En definitiva, el método educativo tradicional y autoritario se queda caduco y, especialmente en nuestro país (debido al descalabro gradual del sistema), lastra gravemente el potencial de las generaciones futuras. Porque en España seguimos memorizando datos, leyendo en voz alta, poniendo deberes y, en general, perdemos demasiado tiempo ingiriendo y olvidando grandes cantidades de conocimientos en vez de aprender a aplicarlos y de aprender a aplicarnos. Y si de las universidades no hablo es porque necesitaría otro artículo entero, y aquí he preferido centrarme en aspectos más generales, pero su sistema también da que hablar. En resumen, lo que aquí se propone es un compendio bastante representativo de lo que son hoy en día las principales reivindicaciones del panorama pedagógico español (acompañadas de un saludable marco comparativo internacional) aunando todas ellas un objetivo común: la renovación del sistema para transformarlo en uno capaz de innovar, de paliar los acuciantes déficit actuales y de formar alumnos capaces de desarrollar autonomía y pensamiento crítico, preparados para enfrentarse a un mundo cada vez más exigente, aun sin renunciar a una preparación íntegra. Como se ha dicho al principio, se trata ante todo de un cambio de concepciones, que debe ser respaldado por la sociedad civil y por la implicación familiar, y que no depende solamente de políticos.

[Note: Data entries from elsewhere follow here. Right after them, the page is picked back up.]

(** X2.  The flags record the windows a row has been in, whatever was
    written later: [is_crisis] is 1 exactly when the crisis mask of some
    calendar entry selects the row, [is_pre_crisis] is 1 exactly when some
    pre-crisis mask does, and [is_high_risk] is 1 exactly when one of the
    two holds.  A row whose regime is "crisis" has [is_crisis = 1] and a
    row whose regime is "pre_crisis" has [is_pre_crisis = 1].
    Every buffer bound of the calendar is taken to be a representable
    timestamp; if one is not, the call raises [OutOfBoundsDatetime]. *)
Theorem flags_record_windows :
  forall pre post crises h data name df i d,
    forallb (buffers_in_range pre post) crises = true ->
    frames_input h data name df ->
    nth_error (df_index df) i = Some d ->
    exists df',
      returns (label_crisis_periods_with pre post crises data) h name df' /\
      cell "is_crisis" i df'
        = Some (flag (existsb (fun c => in_crisis c d) crises)) /\
      cell "is_pre_crisis" i df'
        = Some (flag (existsb (fun c => in_pre pre c d) crises)) /\
      cell "is_high_risk" i df'
        = Some (flag (existsb (fun c => in_crisis c d) crises
                      || existsb (fun c => in_pre pre c d) crises)) /\
      (cell "regime" i df' = Some (VStr "crisis") ->
       cell "is_crisis" i df' = Some (VInt 1)) /\
      (cell "regime" i df' = Some (VStr "pre_crisis") ->
       cell "is_pre_crisis" i df' = Some (VInt 1)).
Proof.
  intros pre post crises h data name df i d B Hin Hd.
  destruct (labelled_cells pre post crises df i d Hd)
    as (E1 & _ & E3 & E4 & E5).
  destruct (label_row_flags pre post crises d) as (F1 & F2 & F3).
  exists (labelled pre post crises df).
  split; [now apply label_crisis_periods_returns|].
  rewrite E1, E3, E4, E5, F1, F2, F3.
  repeat split.
  - intros [= Er].
    destruct (label_row_cases pre post crises d)
      as [[_ En]|(c & Hc & Hm & Ew & _)].
    + rewrite En in Er. discriminate.
    + rewrite Ew in Er. injection Er as Er.
      assert (Hcr : in_crisis c d = true).
      { unfold written_regime, matched in *.
        destruct (in_post post c d), (in_pre pre c d), (in_crisis c d);
          try discriminate; reflexivity. }
      assert (Hex : existsb (fun c => in_crisis c d) crises = true).
      { apply existsb_exists. exists c. auto. }
      now rewrite Hex.
  - intros [= Er].
    destruct (label_row_cases pre post crises d)
      as [[_ En]|(c & Hc & Hm & Ew & _)].
    + rewrite En in Er. discriminate.
    + rewrite Ew in Er. injection Er as Er.
      assert (Hpr : in_pre pre c d = true).
      { unfold written_regime in *.
        destruct (in_post post c d), (in_pre pre c d);
          try discriminate; reflexivity. }
      assert (Hex : existsb (fun c => in_pre pre c d) crises = true).
      { apply existsb_exists. exists c. auto. }
      now rewrite Hex.
Qed.

Lemma flags_record_windows_witness :
  exists df',
    returns (label_crisis_periods 60 6 1) example_heap "SP500" df' /\
    cell "is_crisis" 0 df' = Some (VInt 1) /\
    cell "is_pre_crisis" 0 df' = Some (VInt 1) /\
    cell "is_high_risk" 0 df' = Some (VInt 1).
Proof.
  destruct (flags_record_windows 60 6 CRISES example_heap 1 "SP500"
              example_frame 0 (Some (date 2002 10 15))
              eq_refl example_frames_input eq_refl)
    as (df' & R & E1 & E2 & E3 & _).
  exists df'. split; [exact R|]. split; [exact E1|]. split; [exact E2|].
  exact E3.
Defined.

(** X3.  A row whose index entry is NaT (an unparseable date) is selected
    by no mask: it stays "normal", with no crisis name and all flags at
    0, whatever the calendar, and whatever the buffers as long as the
    bounds they give are representable timestamps (if one is not, the
    call raises [OutOfBoundsDatetime]). *)
Theorem nat_rows_stay_normal :
  forall pre post crises h data name df i,
    forallb (buffers_in_range pre post) crises = true ->
    frames_input h data name df ->
    nth_error (df_index df) i = Some None ->
    exists df',
      returns (label_crisis_periods_with pre post crises data) h name df' /\
      cell "regime" i df' = Some (VStr "normal") /\
      cell "crisis_name" i df' = Some VNone /\
      cell "is_crisis" i df' = Some (VInt 0) /\
      cell "is_pre_crisis" i df' = Some (VInt 0) /\
      cell "is_high_risk" i df' = Some (VInt 0).
Proof.
  intros pre post crises h data name df i B Hin Hd.
  destruct (labelled_cells pre post crises df i None Hd)
    as (E1 & E2 & E3 & E4 & E5).
  exists (labelled pre post crises df).
  split; [now apply label_crisis_periods_returns|].
  rewrite E1, E2, E3, E4, E5. unfold label_row.
  rewrite fold_unmatched by (intros c _; reflexivity).
  repeat split.
Qed.

Lemma nat_rows_stay_normal_witness :
  exists df',
    returns (label_crisis_periods 6 6 1) example_heap "SP500" df' /\
    cell "regime" 5 df' = Some (VStr "normal") /\
    cell "crisis_name" 5 df' = Some VNone.
Proof.
  destruct (nat_rows_stay_normal 6 6 CRISES example_heap 1 "SP500"
              example_frame 5 eq_refl example_frames_input eq_refl)
    as (df' & R & E1 & E2 & _).
  exists df'. auto.
Defined.

(** ** The shipped calendar *)

Lemma ts_lt_le a b : ts_lt a b = true -> ts_le a b = true.
Proof. unfold ts_lt, ts_le. now destruct (ts_compare a b). Qed.

(** A date an entry matches lies between the start of its pre-crisis
    buffer and the end of its post-crisis buffer. *)
Lemma matched_span pre post c t :
  ts_le (pre_start pre c) (crisis_start c) = true ->
  ts_le (crisis_start c) (crisis_end c) = true ->
  ts_le (crisis_end c) (post_end post c) = true ->
  matched pre post c (Some t) = true ->
  ts_le (pre_start pre c) t = true /\ ts_le t (post_end post c) = true.
Proof.
  intros H1 H2 H3. unfold matched, in_crisis, in_pre, in_post. simpl.
  intros Hm. apply orb_prop in Hm as [Hm|Hm].
  - apply orb_prop in Hm as [Hm|Hm]; apply andb_prop in Hm as [A B].
    + split; eauto using ts_le_trans.
    + apply ts_lt_le in B. split; eauto using ts_le_trans.
  - apply andb_prop in Hm as [A B]. apply ts_lt_le in A.
    split; eauto using ts_le_trans.
Qed.

Lemma spans_apart pre post c1 c2 t :
  ts_lt (post_end post c1) (pre_start pre c2) = true ->
  ts_le t (post_end post c1) = true ->
  ts_le (pre_start pre c2) t = true ->
  False.
Proof.
  intros L A B. rewrite ts_lt_not_le in L.
  rewrite (ts_le_trans _ _ _ B A) in L. discriminate.
Qed.

(** With buffers of six months the windows of the four entries of
    [CRISES] are pairwise disjoint. *)
Lemma default_windows_disjoint d c1 c2 :
  In c1 CRISES -> In c2 CRISES ->
  matched 6 6 c1 d = true -> matched 6 6 c2 d = true -> c1 = c2.
Proof.
  intros I1 I2 M1 M2. destruct d as [t|]; [|discriminate M1].
  assert (S1 : ts_le (pre_start 6 c1) t = true /\ ts_le t (post_end 6 c1) = true).
  { simpl in I1. destruct I1 as [<-|[<-|[<-|[<-|[]]]]];
      apply matched_span; auto. }
  assert (S2 : ts_le (pre_start 6 c2) t = true /\ ts_le t (post_end 6 c2) = true).
  { simpl in I2. destruct I2 as [<-|[<-|[<-|[<-|[]]]]];
      apply matched_span; auto. }
  destruct S1 as [A1 B1], S2 as [A2 B2].
  simpl in I1, I2.
  destruct I1 as [<-|[<-|[<-|[<-|[]]]]];
    destruct I2 as [<-|[<-|[<-|[<-|[]]]]];
    try reflexivity; exfalso;
    first [ eapply (spans_apart 6 6); [ | exact B1 | exact A2 ]; reflexivity
          | eapply (spans_apart 6 6); [ | exact B2 | exact A1 ]; reflexivity ].
Qed.

Lemma existsb_unique {A} (f : A -> bool) (l : list A) (c : A) :
  In c l -> (forall c', In c' l -> f c' = true -> c' = c) ->
  existsb f l = f c.
Proof.
  intros Hc U. destruct (f c) eqn:E.
  - apply existsb_exists. eauto.
  - destruct (existsb f l) eqn:X; [|reflexivity].
    apply existsb_exists in X as (c' & Hin & Hf).
    rewrite (U c' Hin Hf) in Hf. congruence.
Qed.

En España se ha cometido un doble error: por parte de las instituciones, el de menoscabar la importancia de la educación como motor no solamente económico, sino también social y cultural; y por parte de la sociedad, el de no tomar cartas en el asunto. Aquellos países que apuestan por la educación como principal fundamento de desarrollo se acaban beneficiando de esta inversión en la mejora de gran número de indicadores culturales, sociales y económicos y, más allá, en la potenciación del bienestar ciudadano. La historia, a su vez, también prueba que aquellos países con sociedades formadas en sistemas educativos de calidad son capaces de ser más dinámicas, reinventarse, innovar y adaptarse mejor a los cambios. Ergo, afrontar la necesidad de todas estas reformas planteadas es la mejor inversión de futuro que puede hacerse, aunque estas perspectivas sean invisibles a las miradas cortoplacistas que tienden a tomar los gobernantes de nuestro país.